Once a suitable vein is found, then it is necessary to clean and disinfect the area by swiping it several times with two alcohol wipes. If the arm is particularly hairy in this spot it may be necessary to use a disposable razor to shave the hair partially too make a region that will be clean.



Select Angiocatheter

Usually a 20 or 22 gauge angiocatheter is suitable. Take it apart and put it back together to get a sense of how it works and how much force is required to slide the plastic catheter over the metal stylet.



Puncture Vein

Use one hand to apply counter tension against the skin. This hand, generally the left hand, will be pulling the skin distally towards the wrist in the opposite direction to the needle will be advancing. When applying counter tension be careful not to compress inflow to the vein which may cause the vein to collapse. Advance the angiocatheter through the skin over top of the vein or adjacent to the vein. Use a quick, jab motion to minimize patient discomfort. Slow pokes through the skin will maximize the sensation of pain. Then advance the angio catheter well into the vein and look for the dark red flashback of blood at the angio catheter hub indicating that the angio catheter is within the vein.

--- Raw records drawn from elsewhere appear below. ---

(* ===== verification/GroupsThm.v ===== *)
(** * What the group validators promise

    The memoized walk measures chains exactly, repairs leave a collection the
    validator accepts, and the closure is everything the nesting reaches. *)

From S2P Require Export Groups.
From S2P Require Import Query.

Local Open Scope N_scope.

(** ** Chains *)

Section chains.
Context (g : GroupMap).

(** A child that is itself a group. *)
Definition child (n m : name) : Prop := exists r, g !! n = Some r /\ m ∈ gr_groups r /\ is_Some (g !! m).

(** A chain of [k + 1] groups hangs from [n]. *)
Definition chain : name -> nat -> Prop := rchain child.

(** The longest chain of groups from [n] has [d] of them. *)
Definition deep (n : name) (d : N) : Prop :=
  is_Some (g !! n) /\ 1 <= d /\ chain n (N.to_nat d - 1) /\ ~ chain n (N.to_nat d).

Lemma deep_fun n d d' : deep n d -> deep n d' -> d = d'.
Proof using.
  intros (_ & Hd & Hc & Hn) (_ & Hd' & Hc' & Hn'). destruct (N.lt_trichotomy d d') as [Hl|[->|Hl]]; [|done|]; exfalso.
  - apply Hn. eapply rchain_prefix; [exact Hc' | lia].
  - apply Hn'. eapply rchain_prefix; [exact Hc | lia].
Qed.

Definition violated (v : NestingViolation) : Prop :=
  match v with
  | Cycle n => tc child n n
  | TooDeep n => chain n (N.to_nat MAX_GROUP_DEPTH)
  end.

(** ** The walk *)

Definition settled_ok (settled : gmap name N) : Prop := forall n d, settled !! n = Some d -> deep n d /\ d <= MAX_GROUP_DEPTH.

(** What a walk returns from a memo. *)
Definition walked (group : name) (settled : gmap name N) (r : result (N * gmap name N) NestingViolation) : Prop :=
  match r with
  | Err v => violated v
  | Ok (d, settled') => settled ⊆ settled' /\ settled_ok settled' /\ d = default 0 (settled' !! group) /\
      (is_Some (g !! group) -> is_Some (settled' !! group))
  end.

Lemma deepest_spec walk children : forall below settled, settled_ok settled ->
  (forall c s, c ∈ children -> settled_ok s -> exists r, walk c s = Some r /\ walked c s r) ->
  exists r, deepest walk children below settled = Some r /\
    match r with
    | Err v => violated v
    | Ok (below', settled') => settled ⊆ settled' /\ settled_ok settled' /\ below <= below' /\
        (forall c, c ∈ children -> default 0 (settled' !! c) <= below' /\ (is_Some (g !! c) -> is_Some (settled' !! c))) /\
        (below' = below \/ exists c, c ∈ children /\ settled' !! c = Some below')
    end.
Proof using.
  induction children as [|c children IH]; intros below settled Hs Hw; cbn [deepest].
  - eexists. split; [reflexivity|]. cbn. split; [done|]. split; [done|]. split; [lia|]. split; [by intros c ?%not_elem_of_nil | by left].
  - destruct (Hw c settled) as (r & -> & Hr); [by left|done|]. cbn [mbind option_bind]. destruct r as [[d s1]|v]; [|by eexists].
    destruct Hr as (Hsub & Hs1 & Hd & Hc). destruct (IH (N.max below d) s1 Hs1) as (r & -> & Hr).
    { intros c' s' Hc' Hs'. apply Hw; [by right | done]. }
    eexists. split; [reflexivity|]. destruct r as [[b s2]|v]; [|done]. destruct Hr as (Hsub2 & Hs2 & Hb & Hall & Hex).
    split; [by etrans|]. split; [done|]. split; [lia|].
    assert (Hkeep : default 0 (s2 !! c) = d /\ (is_Some (g !! c) -> is_Some (s2 !! c))).
    { destruct (s1 !! c) as [d1|] eqn:H1.
      - cbn in Hd. subst d1. rewrite (lookup_weaken _ _ _ _ H1 Hsub2). split; [done | by eexists].
      - cbn in Hd. subst d. destruct (s2 !! c) as [d2|] eqn:H2; [|split; [done|]].
        + exfalso. destruct (Hs2 c d2 H2) as [(Hg & _) _]. destruct (Hc Hg) as [? ?]. congruence.
        + intros Hg. destruct (Hc Hg) as [? ?]. congruence. }
    destruct Hkeep as [Hk1 Hk2]. split.
    + intros c' [->|Hc']%elem_of_cons; [|by apply Hall]. rewrite Hk1. split; [lia | done].
    + destruct Hex as [->|(c' & Hc' & He)]; [|right; exists c'; split; [by right | done]].
      destruct (N.max_spec below d) as [[Hlt ->]|[Hle ->]]; [|by left]. right. exists c. split; [by left|].
      destruct (s2 !! c) as [x|] eqn:Hx; cbn in Hk1; [by subst|lia].
Qed.
(** Every batch of records that do not hold each other back in a circle is placed
    whole. *)
Lemma landing_order_spec (Hwell : forall placed, (exists j, j < lenN D /\ j ∉ placed) ->
    exists j, j < lenN D /\ j ∉ placed /\ blockers placed j = []) fuel : forall placed pending ready, placing placed pending ready ->
  (length D <= fuel + length placed)%nat ->
  exists order, landing_order fuel depth_at D pending ready placed = Some order /\ NoDup order /\
    (forall i, i ∈ order <-> i < lenN D) /\ shallow_first order.
Proof using HD.
  induction fuel as [|fuel IH]; intros placed pending ready Hpl Hf; cbn [landing_order].
  all: pose proof (StronglySorted_merge_sort ready_le ready) as Hsort; pose proof (merge_sort_Permutation ready_le ready) as Hperm.
  all: destruct (merge_sort ready_le ready) as [|[dep next] rest].
  1, 3: exists placed; split; [done|]; split; [apply (pl_nodup _ _ _ Hpl)|]; split; [|apply (pl_order _ _ _ Hpl)];
    intros i; split; [apply (pl_range _ _ _ Hpl)|]; intros Hi; destruct (decide (i ∈ placed)) as [|Hn]; [done|]; exfalso;
    destruct (Hwell placed) as (j & Hj & Hjn & Hjb); [by exists i|];
    destruct (tget_lt depth_at j) as [dj Hdj]; [by rewrite (ro_depths HD)|];
    apply (not_elem_of_nil (dj, j)); rewrite Hperm; by apply (pl_ready _ _ _ Hpl).
  all: pose proof (perm_placing _ _ _ _ (symmetry Hperm) Hpl) as Hpl'.
  all: destruct (proj1 (pl_ready _ _ _ Hpl' (dep, next))) as (Hnl & Hnn & _); [by left|]; cbn [snd] in *.
  - exfalso. assert (Hle : (length (next :: placed) <= length (indices D))%nat).
    { apply submseteq_length, NoDup_submseteq; [apply NoDup_cons; split; [done | apply (pl_nodup _ _ _ Hpl)]|].
      intros x [->|Hx]%elem_of_cons; apply elem_of_indices; [done | by apply (pl_range _ _ _ Hpl)]. }
    rewrite indices_length in Hle. simpl in Hle. lia.
  - destruct (tget_lt D next Hnl) as [row Hrow]. rewrite Hrow. cbn [mbind option_bind].
    destruct (place_one placed pending dep next rest row Hpl') as (p' & r' & -> & Hpl2); [|done|].
    { apply StronglySorted_inv in Hsort as [_ Hall]. rewrite Forall_forall in Hall. done. }
    cbn [mbind option_bind]. apply IH; [done|]. rewrite length_app. simpl. lia.
Qed.
End kahn.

If this first pass is unsuccessful in entering the vein and there is no flashback then slowly withdraw the angio catheter, without pulling all the way out, and carefully watch for the flashback to occur. If you are still not within the vein, then advance it again in a 2nd attempt to enter the vein. While withdrawing always stop before pulling all the way out to avoid repeating the painful initial skin puncture. If after several manipulations the vein is never entered and the attempt is considered a failure; release the tourniquet, place a gauze over the skin puncture site, withdraw the angiocatheter and tape down the gauze. Now it is time to move onto the other arm.


Advance Plastic Catheter

Once the angiocatheter is well seated within the vein, slide the plastic angio catheter forward deeper into the vein over top of the needle. The hub of the angio catheter should be all the way to the skin puncture site. The plastic catheter should slide forward easily. Do not force!!



Release Tourniquet

Once the angio catheter is advanced in the vein up to the hub, release the tourniquet, apply gentle pressure over the vein to collapse it, so that blood will not pour out of the angio catheter when the stylet (needle) is removed. Once you remove the stylet (needle) set it aside to be disposed of in a Sharps container.



Attach SmartSet

Attach the male end of the Smart Set to the female hub of the angio catheter. This is a press fit.




Lock Tubing Connection

Lock the iv tubing to the angio catheter by advancing and rotating the luer locking mechanism. It requires a clockwise twist to fully lock. At this point, quickly test the iv with a small injection of saline to make sure it is working properly. The saline should flush easily. If the saline does not flush easily, check to be sure the tourniquet is released. Also try straightening the arm because sometimes bending the elbow can kink a vein and prevent the iv from functioning. If it still does not flush easily, try aspirating. Sometimes an iv will begin to work if it is withdrawn slightly so the tip of the iv seats in a better position within the vein.


Secure with Tape

Tape the iv in place using three or four strips of tape to prevent accidental removal. Place one or two pieces over the actual skin puncture site. Place additional pieces over loops of tubing so that there is some strain relief. Consider taping to be one of the most important tasks because it prevents you from having to repeat the iv insertion in the event of an inadvertent tug on the iv tubing.



Test iv

To test the iv inject saline. There should be no resistance. If necessary you may also test the iv by removing the Smart Prep MR Adaptor and aspirating until blood is seen entering the iv tubing. Alternatively you can test by engaging the clamp and injecting the side port or aspirating by the side port.